Será fruto del aburrimiento, pero cada vez que echo raíces como acompañante en Urgencias me da por hacer paralelismos entre ir de vacaciones e ingresar en un hospital. Para empezar, en ambos casos puede haber overbooking y la cara de pasmao que se te queda es la misma cuando te dicen que no tienes asiento en el avión o cama en planta. El equipaje de mano, al igual que en el aeropuerto, debe ser de tamaño reducido, porque los armarios de las habitaciones de Basurto, con todos mis respetos, son más bien escoberos. Como te pille la apendicitis en invierno y tengas que meter un abrigo, date por perdido: no te quedará hueco ni para el neceser. Quizás tendría éxito, ahora que hay que reinventarse con la crisis, un negocio de envasado de pijamas, camisones y batines al vacío. Todo es ponerse.

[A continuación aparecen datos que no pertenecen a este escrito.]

Lemma ulaw_ok x : - 2 ^ 15 <= x < 2 ^ 15 ->
  g711_pcm2ulaw x = Some (ulaw_ref x) /\
  exists y, g711_ulaw2pcm (ulaw_ref x) = Some y /\ 32 * Z.abs (y - x) <= Z.abs x + 132.
Proof.
  intros Hx. unfold g711_pcm2ulaw. replace (if x <? 0 then - x else x) with (Z.abs x) by
    (destruct (Z.ltb_spec x 0); lia).
  destruct (Z.ltb_spec (Z.abs x) 4) as [Hs|Hs].
  { assert (H : x = -3 \/ x = -2 \/ x = -1 \/ x = 0 \/ x = 1 \/ x = 2 \/ x = 3) by lia.
    destruct H as [->|[->|[->|[->|[->|[->| ->]]]]]]; (split; [reflexivity|]); eexists; (split; [reflexivity|]);
      vm_compute; discriminate. }
  rewrite Z.shiftr_div_pow2 by lia. change (2 ^ 3) with 8.
  pose proof (Z.div_mod (Z.abs x - 4) 8 ltac:(lia)) as Hd.
  pose proof (Z.mod_pos_bound (Z.abs x - 4) 8 ltac:(lia)) as Hm.
  set (k := (Z.abs x - 4) / 8) in *. set (r := (Z.abs x - 4) mod 8) in *.
  destruct (table_lookup _ _ _ k l2u_ok) as (e & -> & He).
  { change (zlen g711_l2u) with 4096. lia. }
  assert (Er : forall neg, ulaw_code neg (Z.min (Z.abs x + 132) 32767) = ulaw_code neg (Z.min (8 * k + 136) 32760)).
  { intros neg. destruct (decide (4079 <= k)).
    - rewrite !Z.min_r by lia. change 32767 with (8 * 4095 + 7). by rewrite ulaw_code_low by lia.
    - rewrite !Z.min_l by lia. replace (Z.abs x + 132) with (8 * (k + 17) + r) by lia.
      replace (8 * k + 136) with (8 * (k + 17)) by lia. apply ulaw_code_low; lia. }
  unfold ulaw_ref. rewrite Er. cbn [mbind option_bind]. unfold ulaw_entry in He. rewrite Z.add_0_l in He.
  apply andb_true_iff in He as [He C2]. apply andb_true_iff in He as [He C1].
  apply andb_true_iff in He as [He E3]. apply andb_true_iff in He as [_ E2].
  destruct (Z.ltb_spec x 0).
  - split; [f_equal; lia|]. eapply close_between; [exact C2|lia|lia].
  - split; [f_equal; lia|]. eapply close_between; [exact C1|lia|lia].
Qed.
(** [None] for the buffer is a NULL pointer. *)
Definition JSON_Validate (buf : option (list Z)) (max : Z)
  : option JSONStatus_t :=
  match buf with
  | None => Some JSONNullParameter
  | Some buf =>
    if max =? 0 then Some JSONBadParameter
    else
      i ← skipSpace buf 0 max;
      '(ok, i) ← skipAnyScalar buf i max;
      '(ret, i) ← (if ok : bool then Some (JSONSuccess, i)
                   else skipCollection buf i max);
      if decide (ret = JSONSuccess) then
        if i <? max then
          i ← skipSpace buf i max;
          Some (if negb (i =? max) then JSONIllegalDocument else ret)
        else Some ret
      else Some ret
  end.

(** ** Searching

    [nextValue] and [nextKeyValuePair] return the new [*start] with the
    index and length of the value (and of the key), or [None] inside the
    result for the C [false]. *)

Record value_out := mk_value { v_next : Z; v_index : Z; v_length : Z }.
Record pair_out := mk_pair { p_key : Z; p_keyLength : Z; p_value : value_out }.

Definition nextValue (buf : list Z) (start max : Z)
  : option (option value_out) :=
  _ ← assert_ (0 <? max);
  '(ok, i) ← skipAnyScalar buf start max;
  if ok : bool then Some (Some (mk_value i start (usz (i - start))))
  else
    '(ret, i) ← skipCollection buf i max;
    Some (if decide (ret = JSONSuccess)
          then Some (mk_value i start (usz (i - start))) else None).

Definition nextKeyValuePair (buf : list Z) (start max : Z)
  : option (option pair_out) :=
  _ ← assert_ (0 <? max);
  '(ok, i) ← skipString buf start max;
  if negb ok then Some None else
  let key := usz (start + 1) in
  let keyLength := usz (i - start - 2) in
  i ← skipSpace buf i max;
  colon ← (if i <? max then c ← rd buf i; Some (c =? COLON) else Some false);
  if negb colon then Some None else
  i ← skipSpace buf (usz (i + 1)) max;
  v ← nextValue buf i max;
  Some (match v with
        | Some v => Some (mk_pair key keyLength v)
        | None => None
        end).

Fixpoint objectSearch_loop (f : nat) (buf : list Z) (i max : Z)
  (query : list Z) (queryLength : Z) : option (option value_out) :=
  match f with
  | O => None
  | S f =>
    if i <? max then
      p ← nextKeyValuePair buf i max;
      match p with
      | None => Some None
      | Some p =>
        hit ← (if queryLength =? p_keyLength p
               then strnEq query (at_ buf (p_key p)) (p_keyLength p)
               else Some false);
        if hit : bool then Some (Some (p_value p)) else
        '(comma, i) ← skipSpaceAndComma buf (v_next (p_value p)) max;
        if comma : bool then objectSearch_loop f buf i max query queryLength
        else Some None
      end
    else Some None
  end.

(** The result is [Some (value, length)] when the key is found. *)
Definition objectSearch (buf : list Z) (max : Z) (query : list Z)
  (queryLength : Z) : option (option (Z * Z)) :=
  i ← skipSpace buf 0 max;
  r ← (if i <? max then
         c ← rd buf i;
         if c =? LBRACE then
           i ← skipSpace buf (usz (i + 1)) max;
           objectSearch_loop (fuel max) buf i max query queryLength
         else Some None
       else Some None);
  Some (v ← r; Some (v_index v, v_length v)).

Fixpoint arraySearch_loop (f : nat) (buf : list Z) (i max queryIndex cur : Z)
  : option (option value_out) :=
  match f with
  | O => None
  | S f =>
    if i <? max then
      v ← nextValue buf i max;
      match v with
      | None => Some None
      | Some v =>
        if cur =? queryIndex then Some (Some v) else
        '(comma, i) ← skipSpaceAndComma buf (v_next v) max;
        if comma : bool
        then arraySearch_loop f buf i max queryIndex (u32 (cur + 1))
        else Some None
      end
    else Some None
  end.

Definition arraySearch (buf : list Z) (max queryIndex : Z)
  : option (option (Z * Z)) :=
  i ← skipSpace buf 0 max;
  r ← (if i <? max then
         c ← rd buf i;
         if c =? LBRACK then
           i ← skipSpace buf (usz (i + 1)) max;
           arraySearch_loop (fuel max) buf i max queryIndex 0
         else Some None
       else Some None);
  Some (v ← r; Some (v_index v, v_length v)).

Definition isSeparator_ (x : Z) : bool := x =? DOT.

Fixpoint skipQueryPart_loop (f : nat) (buf : list Z) (i max : Z) : option Z :=
  match f with
  | O => None
  | S f =>
    if i <? max then
      c ← rd buf i;
      if negb (isSeparator_ c) && negb (isSquareOpen_ c)
      then skipQueryPart_loop f buf (usz (i + 1)) max
      else Some i
    else Some i
  end.

(** [Some (i, n)] inside: [*start := i], [*outLength := n]. *)
Definition skipQueryPart (buf : list Z) (start max : Z)
  : option (option (Z * Z)) :=
  _ ← assert_ (0 <? max);
  i ← skipQueryPart_loop (fuel max) buf start max;
  Some (if start <? i then Some (i, usz (i - start)) else None).

(** One pass of the query loop: [inl] is an early exit with its status,
    [inr (i, start, length)] the state for the next part. *)
Definition multiSearch_step (buf : list Z) (query : list Z) (queryLength : Z)
  (i start length : Z) : option (JSONStatus_t + Z * Z * Z) :=
  c ← rd query i;
  r ← (if isSquareOpen_ c then
         let i := usz (i + 1) in
         '(_, i, out) ← skipDigits query i queryLength true;
         let queryIndex := default (-1) out in
         closed ← (if i <? queryLength
                   then d ← rd query i; Some (isSquareClose_ d)
                   else Some false);
         if (queryIndex <? 0) || negb closed then Some None
         else
           found ← arraySearch (at_ buf start) length (u32 queryIndex);
           Some (Some (usz (i + 1), found))
       else
         let queryStart := i in
         part ← skipQueryPart query i queryLength;
         match part with
         | None => Some None
         | Some (i, keyLength) =>
           if i =? queryLength - 1 then Some None
           else
             found ← objectSearch (at_ buf start) length
                       (at_ query queryStart) keyLength;
             Some (Some (i, found))
         end);
  match r with
  | None => Some (inl JSONBadParameter)
  | Some (_, None) => Some (inl JSONNotFound)
  | Some (i, Some (value, length)) =>
    sep ← (if i <? queryLength then d ← rd query i; Some (isSeparator_ d)
           else Some false);
    Some (inr (if sep : bool then usz (i + 1) else i,
               usz (start + value), length))
  end.

Fixpoint multiSearch_loop (f : nat) (buf : list Z) (query : list Z)
  (queryLength i start length : Z) : option (JSONStatus_t * Z * Z) :=
  match f with
  | O => None
  | S f =>
    if i <? queryLength then
      r ← multiSearch_step buf query queryLength i start length;
      match r with
      | inl st => Some (st, start, length)
      | inr (i, start, length) =>
        multiSearch_loop f buf query queryLength i start length
      end
    else Some (JSONSuccess, start, length)
  end.

Definition multiSearch (buf : list Z) (max : Z) (query : list Z)
  (queryLength : Z) : option (JSONStatus_t * Z * Z) :=
  _ ← assert_ ((0 <? max) && (0 <? queryLength));
  multiSearch_loop (fuel queryLength) buf query queryLength 0 0 max.

Definition getType (c : Z) : JSONTypes_t :=
  if c =? QUOTE then JSONString
  else if c =? LBRACE then JSONObject
  else if c =? LBRACK then JSONArray
  else if c =? 116 then JSONTrue
  else if c =? 102 then JSONFalse
  else if c =? 110 then JSONNull
  else JSONNumber.

(** What a successful search stores: the index of [*outValue] in the buffer,
    [*outValueLength] and [*outType]. *)
Record search_out := mk_search
  { s_value : Z; s_length : Z; s_type : JSONTypes_t }.

Definition strip_quotes (t : JSONTypes_t) (value length : Z) : search_out :=
  if decide (t = JSONString)
  then mk_search (usz (value + 1)) (usz (length - 2)) t
  else mk_search value length t.

(** [outs] tells that [outValue] and [outValueLength] are not NULL. *)
Definition JSON_SearchConst (buf : option (list Z)) (max : Z)
  (query : option (list Z)) (queryLength : Z) (outs : bool)
  : option (JSONStatus_t * option search_out) :=
  match buf, query, outs with
  | Some buf, Some query, true =>
    if (max =? 0) || (queryLength =? 0) then Some (JSONBadParameter, None)
    else
      '(ret, value, length) ← multiSearch buf max query queryLength;
      if decide (ret = JSONSuccess) then
        c ← rd buf value;
        Some (ret, Some (strip_quotes (getType c) value length))
      else Some (ret, None)
  | _, _, _ => Some (JSONNullParameter, None)
  end.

Una vez que eres admitido, te plantan la pulserita del todo incluido y ya puedes comerte unas lentejas, meterte un chute de oxígeno o hacerte una ecografía que todo te sale gratis total. En cuanto a la vestimenta, no te dan albornoces como en los cinco estrellas, pero sí unos camisones muy cucos con ventilación trasera. La pena es que no puedas colgar de la manilla el cartelito de No molestar y que con el trasiego que hay por las mañanas no hay quien pegue ojo a gusto. Es como un servicio de habitaciones fragmentado hasta el infinito. Una persona se lleva la jarra de agua, otra friega el suelo, otra te pone el termómetro, otra te trae un café, otra el azucarillo… Lo bueno es que conoces gente. Y siempre hace calor.